1. 38

  2. 13

    Ordinarily I really enjoy Raymond Chen’s blog and learn a lot from it. In this case, I’m pretty sure he’s just spouting bullshit.

    I tried to track down the sources of information, and it seems this blog is a rehash of a Stack Overflow post. But that post seems to be wrong to me. It ascribes to KS X 1026 the idea that jamos are “distinct from” their combined form, which doesn’t make sense to me. It strongly implies that the Korean standard calls for grapheme cluster boundaries to be placed between jamo, for example between an L and a V, but that’s just not the case.

    Now one thing that is true is that in KS X 1026, encoding a syllable as a sequence of jamo is “not recommended” if the same syllable can be encoded as a precomposed syllable. But I don’t see anywhere in the standard permission for software to go around treating NFD as separate graphemes.

    I have a very good guess what is going on in that spec. Modern Korean is not a problem, but there are archaic symbols such as ㅿ (Hangul Letter Pansios). If a syllable (가ᇫ for example) contains one of these, there is no precomposed syllable, so that jamo needs to be encoded separately. The Unicode spec gives two choices: NFD, where each of the three jamo is encoded separately, or NFC, which tries to compose as much as possible. In modern Korean, NFC gives you the composed syllable blocks, which is all good. But it takes that syllable to U+AC00 U+11EB, which some software has problems with. And it’s not hard for me to see why text layout algorithms would have trouble with it; it’s a mix of precomposed syllables (the first two jamo) and individual jamo (the last one, which is archaic). It’s easier to deal with just one or the other.

    So what the standard attempts to do (misguidedly, in my opinion), is to recommend an encoding which is neither purely NFC nor NFD, but kinda code switches between them. Modern Korean is NFC, but as soon as you get one of these archaic letters, the syllable goes to NFD. The reason I think it’s misguided is that you’re putting a burden on general software to use these funky normalization rules just to make life easier for text layout that’s not smart enough to deal with the generality of Unicode.

    Now Postel’s robustness principle - “Be liberal in what you accept, and conservative in what you send” - is debated, but it’s a pretty good rule for text layout. And it’s a fairly firm principle of Unicode that NFD and NFC should generally be treated the same. What I think happened here is that Microsoft misinterpreted KS X 1026 as saying they could expect all text to be encoded according to the funky normalization rules so they wouldn’t have to display pure NFC or pure NFD if that’s what it got.

    I could be wrong here, but I also don’t think the blog is right.

    1. 8

      I don’t speak Korean but I’ve enjoyed my travels there. Hangul is one of the most elegant and beautiful writing systems out there.

      1. 6

        It is. It’s one of those times when you read about something on wikipedia, then read about the person who created it, and go “oh, so THAT’S what genius looks like in distant history”.

        1. 3

          Sequoyah probably comes the closest in terms of creating an efficient and easy to learn script.

      2. 6

        Happy 한글 day! Korean characters decompose to individual jamo under unicode normalisation NFD and compose back up to whole syllable characters with normalisation NFC :)
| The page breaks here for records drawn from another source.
Lemma seeding_cache_ok cfg context (st : State) :
  cache_ok (cache st) ->
  cache_ok (cache (final_state (loadInitialDataInClient W cfg context st))).
Proof.
  unfold loadInitialDataInClient.
  set (data := default ∅ (context ≫= routesData)).
  set (mode := context ≫= renderMode).
  generalize (seeded_ids context) as ids. intros ids. revert st.
  induction ids as [|id ids IH]; intros st Hok; simpl; [done|].
  unfold bind. pose proof (seed_id_cache_ok cfg data mode id st Hok) as Hstep.
  destruct (seed_id W cfg data mode id st) as [[] st1|e st1]; simpl in Hstep; [|done].
  by apply IH.
Qed.

Lemma init_cache cfg options context (st0 : State) :
  cache (snd (init W cfg options context st0))
  = cache (final_state (loadInitialDataInClient W cfg context
                          (before_seeding W options st0)))
  \/ cache (snd (init W cfg options context st0)) = cache st0.
Proof.
  unfold init. destruct (run_plugins_trace options st0) as [evs [Hst _]].
  destruct (run_plugins W options st0) as [p st1]. simpl in Hst. subst st1.
  destruct p; simpl; [left; apply seed_and_install_cache|by right..].
Qed.

(** X8: every record that init and getData leave in the cache is either
    RESOLVED with truthy data or LOADING: starting from a cache of such
    records, however init settles and whatever getData calls follow, the
    cache holds only such records. *)
Theorem cache_records_ok cfg options context
    (requests : list (string * option GetDataOptions)) (st0 : State) :
  cache_ok (cache st0) ->
  cache_ok (cache (snd (getData_many W cfg requests
                          (snd (init W cfg options context st0))))).
Proof.
  intros Hok.
  destruct (getData_many_trace cfg requests (snd (init W cfg options context st0)))
    as [evs ->]. simpl.
  destruct (init_cache cfg options context st0) as [-> | ->]; [|done].
  apply seeding_cache_ok. by rewrite before_seeding_cache.
Qed.

(** ** Server-rendered pages *)

Lemma forEach_ssr_hydrated cfg (data : gmap string value) (ids : list string)
    (st : State) :
  (forall id, id ∈ ids -> truthy (property data id) = true \/ declared cfg id = None) ->
  let r := forEach (seed_id W cfg data (Some "SSR")) ids st in
  r = Ok tt (final_state r)
  /\ calls (final_state r) = calls st
  /\ forall id, id ∈ ids -> truthy (property data id) = true ->
       cache (final_state r) !! id = Some (resolved (property data id)).
Proof.
  revert st. induction ids as [|id ids IH]; intros st Hids; simpl.
  { repeat split; try done. intros id Hin. by apply elem_of_nil in Hin. }
  unfold bind.
  assert (seed_id W cfg data (Some "SSR") id st
          = Ok tt (hydrated data (Some "SSR") id st)) as ->.
  { rewrite seed_id_cases. destruct (truthy (property data id)) eqn:Ht; simpl; [done|].
    destruct (Hids id) as [H|H]; [by left|congruence|by rewrite H]. }
  destruct (IH (hydrated data (Some "SSR") id st)) as (Hok & Hcalls & Hcache).
  { intros id' Hin. apply Hids. by right. }
  split; [done|]. split; [by rewrite Hcalls, hydrated_calls|].
  intros id' Hin Ht. destruct (decide (id' ∈ ids)) as [Hrest|Hrest]; [by apply Hcache|].
  apply elem_of_cons in Hin as [->|Hin]; [|done].
  rewrite forEach_seed_other_key; [|done|done].
  unfold hydrated. rewrite Ht. simpl. apply lookup_insert_eq.
Qed.

(** X9: on a server-rendered page where every seeded id has truthy
    hydration data or nothing under its name in the loader config, own or
    inherited, seeding cannot fail and calls nothing, no loader and no
    fetcher, whatever loaders are declared for the hydrated ids; every
    hydrated id ends with its RESOLVED record under its own key. *)
Theorem ssr_hydrated_seeding cfg context (st : State) :
  context ≫= renderMode = Some "SSR" ->
  (forall id, id ∈ seeded_ids context ->
     truthy (property (default ∅ (context ≫= routesData)) id) = true
     \/ declared cfg id = None) ->
  let r := loadInitialDataInClient W cfg context st in
  r = Ok tt (final_state r)
  /\ calls (final_state r) = calls st
  /\ forall id, id ∈ seeded_ids context ->
       truthy (property (default ∅ (context ≫= routesData)) id) = true ->
       cache (final_state r) !! id
       = Some (resolved (property (default ∅ (context ≫= routesData)) id)).
Proof.
  intros Hmode Hids. unfold loadInitialDataInClient. rewrite Hmode.
  by apply forEach_ssr_hydrated.
Qed.

(** ** How often seeding calls a loader *)

Lemma item_events_loader_calls (f : fn_id) (slot : option fn_id) rc
    (items : list DataLoaderItem) :
  loader_calls f (flat_map (item_events slot rc) items : list (event RequestContext))
  = sum_list (map (item_refs f) items).
Proof.
  induction items as [|item items IH]; simpl; [done|].
  rewrite loader_calls_app, IH. f_equal.
  destruct item as [g|config]; simpl.
  - apply loader_calls_one.
  - by destruct slot.
Qed.

Lemma callDataLoader_calls_eq (f : fn_id) (dataLoader : DataLoaderConfig) rc
    (st st' : State) (v : value) :
  callDataLoader W dataLoader rc st = Ok v st' ->
  loader_calls f (calls st') = loader_calls f (calls st) + refs f (Some dataLoader).
Proof.
  destruct dataLoader as [g|config|items]; intros Hcall.
  - pose proof (external_trace (EvLoader g rc) (loader_fn W g rc) st) as H.
    simpl in Hcall. rewrite Hcall in H. simpl in H. subst st'.
    by rewrite loader_calls_record, loader_calls_one.
  - pose proof (call_item_events rc (ItemDescriptor config) st) as H.
    simpl in Hcall, H. rewrite Hcall in H. simpl in H. subst st'.
    rewrite loader_calls_record.
    pose proof (item_events_loader_calls f (dataLoaderFetcher st) rc
                  [ItemDescriptor config]) as Hz.
    simpl in Hz. rewrite app_nil_r in Hz. simpl. lia.
  - simpl in Hcall. unfold bind, ret in Hcall.
    destruct (mapM (call_item W rc) items st) as [returned st1|e st1] eqn:Hm; [|done].
    injection Hcall as _ <-.
    destruct (mapM_call_item_events _ _ _ _ _ Hm) as [-> _].
    by rewrite loader_calls_record, item_events_loader_calls.
Qed.

Lemma seed_id_calls_eq cfg (data : gmap string value) mode (f : fn_id) (id : string)
    (st st' : State) :
  seed_id W cfg data mode id st = Ok tt st' ->
  loader_calls f (calls st')
  = loader_calls f (calls st)
    + (if resolving data mode id then refs f (declared cfg id) else 0).
Proof.
  rewrite seed_id_cases. unfold resolving.
  destruct (truthy (property data id) && mode_is mode "SSR"); simpl.
  { intros [= <-]. rewrite hydrated_calls. lia. }
  destruct (declared cfg id) as [d|].
  2:{ intros [= <-]. rewrite hydrated_calls. simpl. lia. }
  destruct (callDataLoader W d here (hydrated data mode id st)) as [v st1|e st1]
    eqn:Hcall; [|done].
  intros [= <-]. simpl.
  rewrite (callDataLoader_calls_eq f d here _ _ _ Hcall), hydrated_calls. done.
Qed.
        As a Korean learner, it was really interesting seeing how the (seemingly simple!) alphabet is implemented under Unicode. I wrote a Minecraft mod for Korean input too!

        1. 2

          Another Windows + Korean fun fact! The default font on a Korean version of Windows has the backslash (\) symbol made to look like the Korean Won currency symbol (₩, often 원), so you get funny looking paths in cmd.exe, with path elements delimited by Won.

          1. 3

            Same with ¥ on Japanese locales.

          2. 1

            Maybe this is in the post and I missed it, but I still don’t understand why all other implementations, including ICU, ignore the supposed standard.

            1. 3

              Second comment:

              Are you sure this isn’t a case of competing standards rather than ICU ignoring or following a mere de facto standard? If I look at UAX #29, which contains Unicode’s rules for grapheme clustering, it appears to state pretty clearly: “Do not break Hangul syllable sequences.“

            2. 1

              On Mac, shell script arguments are passed under NFD normalization (individual jamo) when you usually want NFC (syllable blocks).

              Is there a way to change that default? I’ve been using this to convert to NFC, which doesn’t seem elegant:

              echo "$1" | node -e 'console.log(require("fs").readFileSync(0, "utf-8").normalize("NFC"))' | ...
              1. 3

                They are likely passed however they were typed, so it would be an input system setting more than a shell setting.